— Data excerpts —
------------------------------

(* ===== verification/NddsWriters.v ===== *)
(** * DDS agent: writers

    [NddsWriter.c].  A writer of the agent has a dynamic data writer, and a sample and
    a type support made from the type of its topic. *)

From Stdlib Require Import ZArith Lia Ascii String.
From stdpp Require Import base tactics list gmap.
From S2P Require Import Prelude.
From S2P Require Import CString.
From S2P Require Import Infrastructure.
From S2P Require Import Interaction.
From S2P Require Import ServiceData.
From S2P Require Import NddsData.
From S2P Require Import NddsReaders.

Local Open Scope nano_scope.

Section writers.
Context {N : NddsApi}.

(** ** Updates *)

Definition set_wr_start (res : Z) (w : NDDSA_Writer) : NDDSA_Writer :=
  {| wr_res := Some res; wr_agent := wr_agent w; dyn_writer := dyn_writer w;
     dyn_sample := dyn_sample w; dyn_support := dyn_support w;
     wr_pool_samples := wr_pool_samples w; wr_cond_status := wr_cond_status w;
     wr_handler_set := wr_handler_set w; data_buffer := None; data_buffer_len := 0;
     data_buffer_max := 0 |}.
Definition set_wr_pool (p : option Z) (w : NDDSA_Writer) : NDDSA_Writer :=
  {| wr_res := wr_res w; wr_agent := wr_agent w; dyn_writer := dyn_writer w;
     dyn_sample := dyn_sample w; dyn_support := dyn_support w;
     wr_pool_samples := p; wr_cond_status := wr_cond_status w;
     wr_handler_set := wr_handler_set w; data_buffer := data_buffer w;
     data_buffer_len := data_buffer_len w; data_buffer_max := data_buffer_max w |}.
Definition set_wr_condition (c : option Z) (w : NDDSA_Writer) : NDDSA_Writer :=
  {| wr_res := wr_res w; wr_agent := wr_agent w; dyn_writer := dyn_writer w;
     dyn_sample := dyn_sample w; dyn_support := dyn_support w;
     wr_pool_samples := wr_pool_samples w; wr_cond_status := c;
     wr_handler_set := true; data_buffer := data_buffer w;
     data_buffer_len := data_buffer_len w; data_buffer_max := data_buffer_max w |}.
Definition set_wr_dyn (d p q : option Z) (w : NDDSA_Writer) : NDDSA_Writer :=
  {| wr_res := wr_res w; wr_agent := wr_agent w; dyn_writer := d;
     dyn_sample := q; dyn_support := p;
     wr_pool_samples := wr_pool_samples w; wr_cond_status := wr_cond_status w;
     wr_handler_set := wr_handler_set w; data_buffer := data_buffer w;
     data_buffer_len := data_buffer_len w; data_buffer_max := data_buffer_max w |}.
Definition set_wr_buffer (b : option Z) (len max : Z) (w : NDDSA_Writer) : NDDSA_Writer :=
  {| wr_res := wr_res w; wr_agent := wr_agent w; dyn_writer := dyn_writer w;
     dyn_sample := dyn_sample w; dyn_support := dyn_support w;
     wr_pool_samples := wr_pool_samples w; wr_cond_status := wr_cond_status w;
     wr_handler_set := wr_handler_set w; data_buffer := b; data_buffer_len := len;
     data_buffer_max := max |}.

Definition upd_writer (self : Z) (f : NDDSA_Writer -> NDDSA_Writer) : ndds unit :=
  let* w := awriter_of self in modify (put_awriter self (f w)).

(** ** Operations *)

(** The handler of the status condition does nothing. *)
Definition NDDSA_Writer_on_condition_triggered (handler_data : Z) : ndds unit := ret tt.

(** The type of the topic of a writer. *)
Definition writer_typecode (dw : Z) : ndds (option Z) :=
  let? topic := ncall (WriterGetTopic dw) else ret None in
  let? type_name := ncall (TopicTypeName topic) else ret None in
  let? participant := ncall (TopicParticipant topic) else ret None in
  ncall (ParticipantTypecode participant type_name).

(** What is used to write samples: the writer, its type support and a sample. *)
Definition writer_dynamic (self dw type_code : Z) : ndds bool :=
  let* d := ncall (WriterNarrow dw) in
  upd_writer self (fun w => set_wr_dyn d (dyn_support w) (dyn_sample w) w);;
  if bool_decide (d = None) then ret false else
  let* p := ncall (TypeSupportNew type_code) in
  upd_writer self (fun w => set_wr_dyn (dyn_writer w) p (dyn_sample w) w);;
  match p with
  | None => ret false
  | Some support =>
      let* q := ncall (TypeSupportCreateData support) in
      upd_writer self (fun w => set_wr_dyn (dyn_writer w) (dyn_support w) q w);;
      ret (bool_decide (is_Some q))
  end.

Definition NDDSA_Writer_initialize (self resource : Z) : ndds bool :=
  let* rr := resource_rec_of resource in
  let? dw := native_entity RESOURCEKIND_DATAWRITER (rr_resource rr) else ret false in
  upd_writer self (set_wr_start resource);;
  let* p := ncall WriterPoolNew in
  upd_writer self (set_wr_pool p);;
  if bool_decide (p = None) then ret false else
  let* c := ncall (EntityStatusCondition dw) in
  upd_writer self (set_wr_condition c);;
  let* rc := ncall (ConditionSetHandler c self) in
  if negb (dds_ok rc) then ret false else
  let? type_code := writer_typecode dw else ret false in
  writer_dynamic self dw type_code.

(** Nothing is tested but the buffer: a writer that failed to be initialized is not
    to be finalized. *)
Definition NDDSA_Writer_finalize (self : Z) : ndds unit :=
  let* w := awriter_of self in
  (match data_buffer w with
   | Some b => ncall (BufferFree b);; upd_writer self (set_wr_buffer None 0 0)
   | None => ret tt
   end);;
  let* w := awriter_of self in
  ncall (TypeSupportDeleteData (dyn_support w) (dyn_sample w));;
  ncall (TypeSupportDelete (dyn_support w));;
  ncall (WriterPoolDelete (wr_pool_samples w));;
  ret tt.

(** ** What a writer has *)

(** The pools, supports and samples made and deleted along a trace, in order. *)
Inductive WriterThing := ThingPool (p : Z) | ThingSupport (p : Z) | ThingSample (support p : Z).

Definition made_of (e : nevent) : list WriterThing :=
  match e with
  | existT c r =>
      match c return NResp c -> list WriterThing with
      | WriterPoolNew => fun r => from_option (fun p => [ThingPool p]) [] r
      | TypeSupportNew _ => fun r => from_option (fun p => [ThingSupport p]) [] r
      | TypeSupportCreateData s => fun r => from_option (fun p => [ThingSample s p]) [] r
      | _ => fun _ => []
      end r
  end.

Definition deleted_of (e : nevent) : list WriterThing :=
  match projT1 e with
  | WriterPoolDelete (Some p) => [ThingPool p]
  | TypeSupportDelete (Some p) => [ThingSupport p]
  | TypeSupportDeleteData (Some s) (Some p) => [ThingSample s p]
  | _ => []
  end.

Definition things_made (t : list nevent) : list WriterThing := flat_map made_of t.
Definition things_deleted (t : list nevent) : list WriterThing := flat_map deleted_of t.

Definition a_writer_resource (rr : NDDSA_ResourceRecord) (dw : Z) : Prop :=
  res_kind (resource_base (rr_resource rr)) = RESOURCEKIND_DATAWRITER
  /\ native_kind (native (rr_resource rr)) = RESOURCENATIVEKIND_ENTITY
  /\ native_value (native (rr_resource rr)) = NativeEntity (Some dw).

Lemma upd_writer_spec E self f w s (Q : list nevent -> unit -> Ndds -> Prop) :
  awriter_at s !! self = Some w -> Q [] tt (put_awriter self (f w) s) ->
  spec E (upd_writer self f) s Q.
Proof. intros Hw HQ. apply spec_bind. eapply spec_reads; [exact Hw |]. nstep. exact HQ. Qed.

End writers.

Ltac wstep :=
  lazymatch goal with
  | |- spec _ (upd_writer _ _) _ _ =>
      eapply upd_writer_spec; [first [eassumption | cbn; rewrite lookup_insert_eq; reflexivity] |]
  | |- spec _ (awriter_of _) _ _ =>
      eapply spec_reads; [first [eassumption | cbn; rewrite lookup_insert_eq; reflexivity] |]
  | |- _ => nstep
  end; cbn beta iota.

Section life.
Context {N : NddsApi}.

Lemma typecode_spec E dw s :
  spec E (writer_typecode dw) s (fun t _ s' => s' = s /\ things_made t = [] /\ things_deleted t = []).
Proof. unfold writer_typecode. repeat nstep; done. Qed.

Lemma things_made_app (t1 t2 : list (event NResp)) :
  things_made (t1 ++ t2) = things_made t1 ++ things_made t2.
Proof. apply flat_map_app. Qed.
Lemma things_deleted_app (t1 t2 : list (event NResp)) :
  things_deleted (t1 ++ t2) = things_deleted t1 ++ things_deleted t2.
Proof. apply flat_map_app. Qed.

(** The type support and the sample are the writer's, or it failed. *)
Lemma dynamic_spec E self dw tc w s :
  awriter_at s !! self = Some w ->
  spec E (writer_dynamic self dw tc) s (fun t b s' =>
    things_deleted t = [] /\
    (b = true -> exists w' sup smp, awriter_at s' !! self = Some w' /\ data_buffer w' = data_buffer w
       /\ wr_pool_samples w' = wr_pool_samples w /\ dyn_support w' = Some sup
       /\ dyn_sample w' = Some smp /\ things_made t = [ThingSupport sup; ThingSample sup smp])).
Proof.
  intros Hw. apply spec_bind. wstep. wstep. wstep. case_bool_decide; [by wstep |].
  wstep. wstep. wstep. wstep. destruct r0 as [sup|]; [| by wstep].
  wstep. wstep. wstep. wstep. wstep. split; [done |]. intros Hb.
  apply bool_decide_eq_true in Hb as [smp ->].
  eexists _, sup, smp. cbn. rewrite lookup_insert_eq. done.
Qed.

Lemma writer_finalize_spec E self w p sup smp s :
  awriter_at s !! self = Some w -> data_buffer w = None -> wr_pool_samples w = Some p ->
  dyn_support w = Some sup -> dyn_sample w = Some smp ->
  spec E (NDDSA_Writer_finalize self) s (fun t _ _ =>
    things_deleted t = [ThingSample sup smp; ThingSupport sup; ThingPool p]).
Proof.
  intros Hw Hb Hp Hs Hm. apply spec_bind. eapply spec_reads; [exact Hw |]. rewrite Hb.
  wstep. wstep. wstep. eapply spec_reads; [exact Hw |]. rewrite Hp, Hs, Hm. by repeat wstep.
Qed.

(** a writer that is initialized has made a pool, a type support and a sample, in
    this order, and finalizing it deletes these three in the opposite order; nothing
    is deleted when the initialization fails.  A resource that is no writer of DDS is
    refused before anything is done. *)
Theorem writer_life E self resource (w : NDDSA_Writer) rr s :
  awriter_at s !! self = Some w -> resource_at s !! resource = Some rr ->
  (forall dw, a_writer_resource rr dw ->
     spec E (NDDSA_Writer_initialize self resource) s (fun t b s' =>
       things_deleted t = [] /\
       (b = true ->
          (exists p sup smp, things_made t = [ThingPool p; ThingSupport sup; ThingSample sup smp])
          /\ spec E (NDDSA_Writer_finalize self) s' (fun t' _ _ =>
               things_deleted t' = rev (things_made t)))))
  /\ (res_kind (resource_base (rr_resource rr)) <> RESOURCEKIND_DATAWRITER ->
     spec E (NDDSA_Writer_initialize self resource) s (fun t b s' => t = [] /\ b = false /\ s' = s)).
Proof.
  intros Hw Hrr. split.
  - intros dw (Hk & Hn & Hv). apply spec_bind. eapply spec_reads; [exact Hrr |].
    unfold native_entity. rewrite bool_decide_true by done. rewrite Hn, Hv. cbn [negb].
    wstep. wstep. wstep. wstep. wstep. wstep. wstep. wstep. case_bool_decide; [by wstep |].
    wstep. wstep. wstep. wstep. wstep. wstep. wstep; [by wstep |]. wstep.
    eapply spec_mono; [apply typecode_spec |]. intros t tc s1 (-> & Hm & Hd).
    destruct tc as [tc|]; [| wstep; split; [| done]].
    + eapply spec_mono; [eapply dynamic_spec; cbn; by rewrite lookup_insert_eq |].
      intros t2 b s2 (Hd2 & Hb). destruct r as [p|]; [| done].
      split. { rewrite !things_deleted_app, Hd, Hd2. done. }
      intros ->. destruct Hb as (w' & sup & smp & Hw' & Hbuf & Hpool & Hsup & Hsmp & Hm2); [done |].
      match goal with |- context [things_made ?t'] =>
        assert (Hmade : things_made t' = [ThingPool p; ThingSupport sup; ThingSample sup smp])
          by (by rewrite !things_made_app, Hm, Hm2)
      end.
      rewrite Hmade. split; [by exists p, sup, smp |]. cbn [rev app].
      by eapply writer_finalize_spec.
    + rewrite !things_deleted_app, Hd. done.
  - intros Hk. apply spec_bind. eapply spec_reads; [exact Hrr |]. unfold native_entity.
    rewrite bool_decide_false by done. by repeat wstep.
Qed.
End life.

Definition writer_record : NDDSA_ResourceRecord :=
  {| rr_ea := None;
     rr_resource :=
       {| resource_base := {| res_kind := RESOURCEKIND_DATAWRITER;
                              res_id := D2S2_RESOURCEID_INITIALIZER |};
          native := {| native_kind := RESOURCENATIVEKIND_ENTITY;
                       native_value := NativeEntity (Some 40%Z);
                       create_repr := D2S2_RESOURCEREPRESENTATION_INITIALIZER |};
          attached_count := 0; resource_agent := None; resource_user_data := None;
          loaded := false; native_deleted := false; pending_delete := false |} |}.

Definition blank_writer : NDDSA_Writer :=
  {| wr_res := None; wr_agent := None; dyn_writer := None; dyn_sample := None;
     dyn_support := None; wr_pool_samples := None; wr_cond_status := None;
     wr_handler_set := false; data_buffer := None; data_buffer_len := 0;
     data_buffer_max := 0 |}%Z.

Lemma writer_life_witness :
  spec (fun _ => True) (NDDSA_Writer_initialize 50 60)
    (put_awriter 50 blank_writer (put_resource 60 writer_record sample_ndds))
    (fun t b s' => b = true -> spec (fun _ => True) (NDDSA_Writer_finalize 50) s'
       (fun t' _ _ => things_deleted t' = rev (things_made t))).
Proof.
  eapply spec_mono.
  - refine (proj1 (writer_life (fun _ => True) 50 60 blank_writer writer_record
                     (put_awriter 50 blank_writer (put_resource 60 writer_record sample_ndds)) _ _)
              40%Z _); [vm_compute; reflexivity .. | split_and!; reflexivity].
  - cbn. intros t b s' [_ H] Hb. by apply H.
Defined.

------------------------------

— What is expected —
Your answer should be the lines above from the one containing "Hd, Hd2. done." through the one containing "assert (Hmade : things_made", copied exactly and with both ends kept.

— Exercise answer —
      split. { rewrite !things_deleted_app, Hd, Hd2. done. }
      intros ->. destruct Hb as (w' & sup & smp & Hw' & Hbuf & Hpool & Hsup & Hsmp & Hm2); [done |].
      match goal with |- context [things_made ?t'] =>
        assert (Hmade : things_made t' = [ThingPool p; ThingSupport sup; ThingSample sup smp])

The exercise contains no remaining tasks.